Ministers quietly stepped back a pilot scheme in Salford, Greater Manchester, earlier this week, where they had planned to get tests out to the entire 254,000-population of the city every week.
They were to be offered rapid saliva tests that give results in 20 to 90 minutes, with the hope of finding an effective way of achieving the goal of carrying out 10million tests a day by the end of the year.
But six weeks after its launch the trial was scaled back to those who are most at-risk and living in ‘some areas’ of ‘high-density housing’ – in a warning sign the Government may be abandoning its 10million-a-day Operation Moonshot target.

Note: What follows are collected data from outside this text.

Lemma discard_refines_run w L req original :
  inv_with w L ->
  exists w' L', fr_state_discard req original w = Ok (mk_request (request_packet req) [], w') /\
    inv_with w' L' /\ abs_store w' = a_discard (abs_store w) original.
Proof.
  intros Hi. unfold fr_state_discard. se_step (state_entry_find_run w original).
  key_cases w original k p Ep.
  - destruct (tree_key w L k p Hi Ep) as [Hp Hk].
    apply list_elem_of_split in Hp as (L1 & L2 & ->).
    destruct (state_entry_free_correct w L1 p L2 Hi)
      as (w' & Hrun & Hi' & _ & Hsub & _ & Habs & _).
    exists w', (L1 ++ L2). se_step Hrun. split; [done|]. split; [done|].
    rewrite Hk in Habs. by apply (abs_delete w w' (L1 ++ L2) k).
  - exists w, L. split; [done|]. split; [done|]. symmetry. apply delete_id.
    by rewrite abs_store_lookup, Ep.
  - by exists w, L.
Qed.

Lemma get_vps_refines_run w L req packet :
  inv_with w L -> request_state req = [] ->
  exists w', fr_state_get_vps req packet w = Ok (fst (a_get_vps (abs_store w) req packet), w') /\
    inv_with w' L /\ abs_store w' = snd (a_get_vps (abs_store w) req packet).
Proof.
  intros Hi Hr. rewrite (fr_state_get_vps_run w L req packet Hi Hr).
  unfold a_get_vps. destruct (find_state (packet_vps (request_packet req))); [|by exists w].
  key_cases w packet k p Ep; [|by exists w..].
  eexists. split; [done|]. split.
  - apply inv_with_payload; [done|by eapply tree_key_live|done..].
  - by rewrite (abs_payload w L k p _ Hi Ep).
Qed.

Lemma find_data_refines_run w L hs packet :
  inv_with w L ->
  fr_state_find_data hs packet w =
    Ok (if hs then a_find_data (abs_store w) packet else None, w).
Proof.
  intros Hi. destruct hs; [|done].
  by rewrite (fr_state_find_data_run w L packet Hi), found_data_abs.
Qed.

Lemma get_data_refines_run w L packet :
  inv_with w L ->
  exists w', fr_state_get_data true packet w = Ok (fst (a_get_data (abs_store w) packet), w') /\
    inv_with w' L /\ abs_store w' = snd (a_get_data (abs_store w) packet).
Proof.
  intros Hi. rewrite (fr_state_get_data_run w L packet Hi), found_data_abs.
  rewrite (find_result_key w packet). key_cases w packet k p Ep; [|by exists w..].
  eexists. split; [done|]. split.
  - apply inv_with_payload; [done|by eapply tree_key_live|done..].
  - by rewrite (abs_payload w L k p _ Hi Ep).
Qed.
End Refine.

(** ** Refinement of sequences of calls *)

Section RefineCalls.
Context `{RbTreeLaws T}.
Implicit Types (w : world T) (L : list ptr).

Lemma run_call_refines w L c :
  inv_with w L -> call_ok c ->
  exists w' L', run_call c w = Ok (fst (a_call c (abs_store w)), w') /\
    inv_with w' L' /\ abs_store w' = snd (a_call c (abs_store w)).
Proof.
  intros Hi Hc. destruct c as [req orig|req packet|hs packet|hs packet]; simpl.
  - destruct (discard_refines_run w L req orig Hi) as (w' & L' & Hrun & Hi' & Ha).
    exists w', L'. by se_step Hrun.
  - destruct (get_vps_refines_run w L req packet Hi Hc) as (w' & Hrun & Hi' & Ha).
    exists w', L. se_step Hrun. by destruct (a_get_vps (abs_store w) req packet).
  - exists w, L. by se_step (find_data_refines_run w L hs packet Hi).
  - destruct hs; [|by exists w, L].
    destruct (get_data_refines_run w L packet Hi) as (w' & Hrun & Hi' & Ha).
    exists w', L. se_step Hrun. by destruct (a_get_data (abs_store w) packet).
Qed.

(** C20: any sequence of calls that read or discard sessions computes what the
    abstract store computes: on a well-formed store where every
    [fr_state_get_vps] gets a request without cached attributes, the calls
    return, keep the invariant, give the results [a_calls] gives and leave the
    abstract store [a_calls] leaves. *)
Theorem run_calls_refines w L cs :
  inv_with w L -> Forall call_ok cs ->
  exists w' L', run_calls cs w = Ok (fst (a_calls cs (abs_store w)), w') /\
    inv_with w' L' /\ abs_store w' = snd (a_calls cs (abs_store w)).
Proof.
  revert w L. induction cs as [|c cs IH]; intros w L Hi Hok; [by exists w, L|].
  apply Forall_cons in Hok as [Hc Hok]. simpl.
  destruct (run_call_refines w L c Hi Hc) as (w1 & L1 & Hrun1 & Hi1 & Ha1).
  destruct (IH w1 L1 Hi1 Hok) as (w2 & L2 & Hrun2 & Hi2 & Ha2).
  exists w2, L2. se_step Hrun1. se_step Hrun2. rewrite Ha1 in Ha2 |- *.
  destruct (a_call c (abs_store w)) as [r s1]. simpl in *.
  destruct (a_calls cs s1). simpl in *. by subst.
Qed.
End RefineCalls.
Lemma clocked_sweep_removes_expired_witness :
  rtc (clocked_step ex_cfg) (50%Z, fst (fr_state_init None true 0 4)) (50%Z, ex_session) /\
  exists w', state_sweep (size (w_heap ex_session)) 1000 None (head (w_state ex_session))
               ex_session = Ok (tt, w') /\
             map_Forall (fun p e => Some p <> None -> (1000 <= cleanup e)%Z) (w_heap w').
Proof.
  assert (Hr : rtc (clocked_step ex_cfg) (50%Z, fst (fr_state_init None true 0 4))
                 (50%Z, ex_session)).
  { apply rtc_once.
    apply (clock_put_vps ex_cfg 50 ex_init ex_session ex_rnd ex_req None (mk_packet [])
             (true, mk_request (mk_packet []) [],
              mk_packet [pair_state (state (w_heap ex_session !!! 1%positive))]));
      [exact I|vm_compute; reflexivity]. }
  split; [exact Hr|].
  destruct (clocked_sweep_removes_expired ex_cfg 50 true 0 4 50 ex_session 1000 None Hr)
    as (w' & Hrun & Hall).
  exists w'. split; assumption.
Defined.

(** ** Without a monotone clock *)

(** The value an API call returns, or [d] when it aborts. *)
Definition ok_ret {A S} (r : result (A * S)) (d : A) : A :=
  match r with Ok (a, _) => a | Crash _ => d end.

(** A session cached at time 1000, then, the clock set back, one cached
    at time 0 with other random words. *)
Definition ex_rnd' (i : nat) : Z := ex_rnd (i + 4)%nat.

Definition ex_back1 : world (gmap (list Z) ptr) :=
  Eval vm_compute in
    ok_world (fr_state_put_vps ex_cfg 1000 ex_rnd ex_req None (mk_packet []) ex_init) ex_init.
Definition ex_back1_ret : bool * request * radius_packet :=
  Eval vm_compute in
    ok_ret (fr_state_put_vps ex_cfg 1000 ex_rnd ex_req None (mk_packet []) ex_init)
      (false, ex_req, mk_packet []).
Definition ex_back2 : world (gmap (list Z) ptr) :=
  Eval vm_compute in
    ok_world (fr_state_put_vps ex_cfg 0 ex_rnd' ex_req None (mk_packet []) ex_back1) ex_back1.
Definition ex_back2_ret : bool * request * radius_packet :=
  Eval vm_compute in
    ok_ret (fr_state_put_vps ex_cfg 0 ex_rnd' ex_req None (mk_packet []) ex_back1)
      (false, ex_req, mk_packet []).

(** The cleanup loop at time 500 on [ex_back2]. *)
Definition ex_back3 : world (gmap (list Z) ptr) :=
  Eval vm_compute in
    ok_world (state_sweep (size (w_heap ex_back2)) 500 None (head (w_state ex_back2)) ex_back2)
      ex_back2.

Lemma ex_back_steps : rtc (api_step ex_cfg) ex_init ex_back2.
Proof.
  eapply rtc_l; [|eapply rtc_l; [|apply rtc_refl]].
  - apply (step_put_vps ex_cfg ex_init ex_back1 1000 ex_rnd ex_req None (mk_packet [])
             ex_back1_ret); [exact I|vm_compute; reflexivity].
  - apply (step_put_vps ex_cfg ex_back1 ex_back2 0 ex_rnd' ex_req None (mk_packet [])
             ex_back2_ret); [exact I|vm_compute; reflexivity].
Qed.

(** the order needs the clock: when [time(NULL)] goes back, a session
    created later can expire earlier, and the cleanup loop, stopping at the
    first live entry, leaves it in the store long after it expired. *)
Example clock_back_keeps_expired :
  rtc (api_step ex_cfg) (fst (fr_state_init None true 0 4)) ex_back2 /\
  state_sweep (size (w_heap ex_back2)) 500 None (head (w_state ex_back2)) ex_back2 =
    Ok (tt, ex_back3) /\
  (cleanup (w_heap ex_back3 !!! 2%positive) < 500)%Z /\ is_Some (w_heap ex_back3 !! 2%positive).
Proof.
  split; [exact ex_back_steps|]. split; [vm_compute; reflexivity|].
  split; [vm_compute; reflexivity|]. vm_compute. by eexists.
Qed.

Amid fears over lapsing public trust in coronavirus restrictions, a Government adviser has suggested the Queen should be used to help boost the nation’s confidence.
Vaccine misinformation expert Professor Heidi Larson said she feared that people’s concerns about vaccine safety were not being addressed, which could result in them not taking it.
It comes as scientists warned that a working Covid-19 vaccine ‘might not be enough’ to end the pandemic unless governments and technology firms tackle coronavirus misinformation.
In an interview with The Times, Prof Larson, who leads the Vaccine Confidence Project, said the palace would have to weigh the risks of using a new vaccine on the Queen.
The government adviser believes it would be a ‘smart’ move as the Queen could help build trust in the vaccine in the older generation.
She said: ‘If there’s one thing I’ve seen, and I’ve been here (in the UK) for over a decade now, it’s the trust that she (the Queen) gets.
‘And she’s certainly in that older cohort, so I think that’s actually really, really smart.’
Prof Larson said the ‘big question’ would be whether the Queen, who is aged 94, would get a vaccine.
‘I think the palace is going to have to decide for themselves – do you want to risk a new vaccine on the Queen? Or do you want to keep her isolated? They’re going to have to weigh those risks.’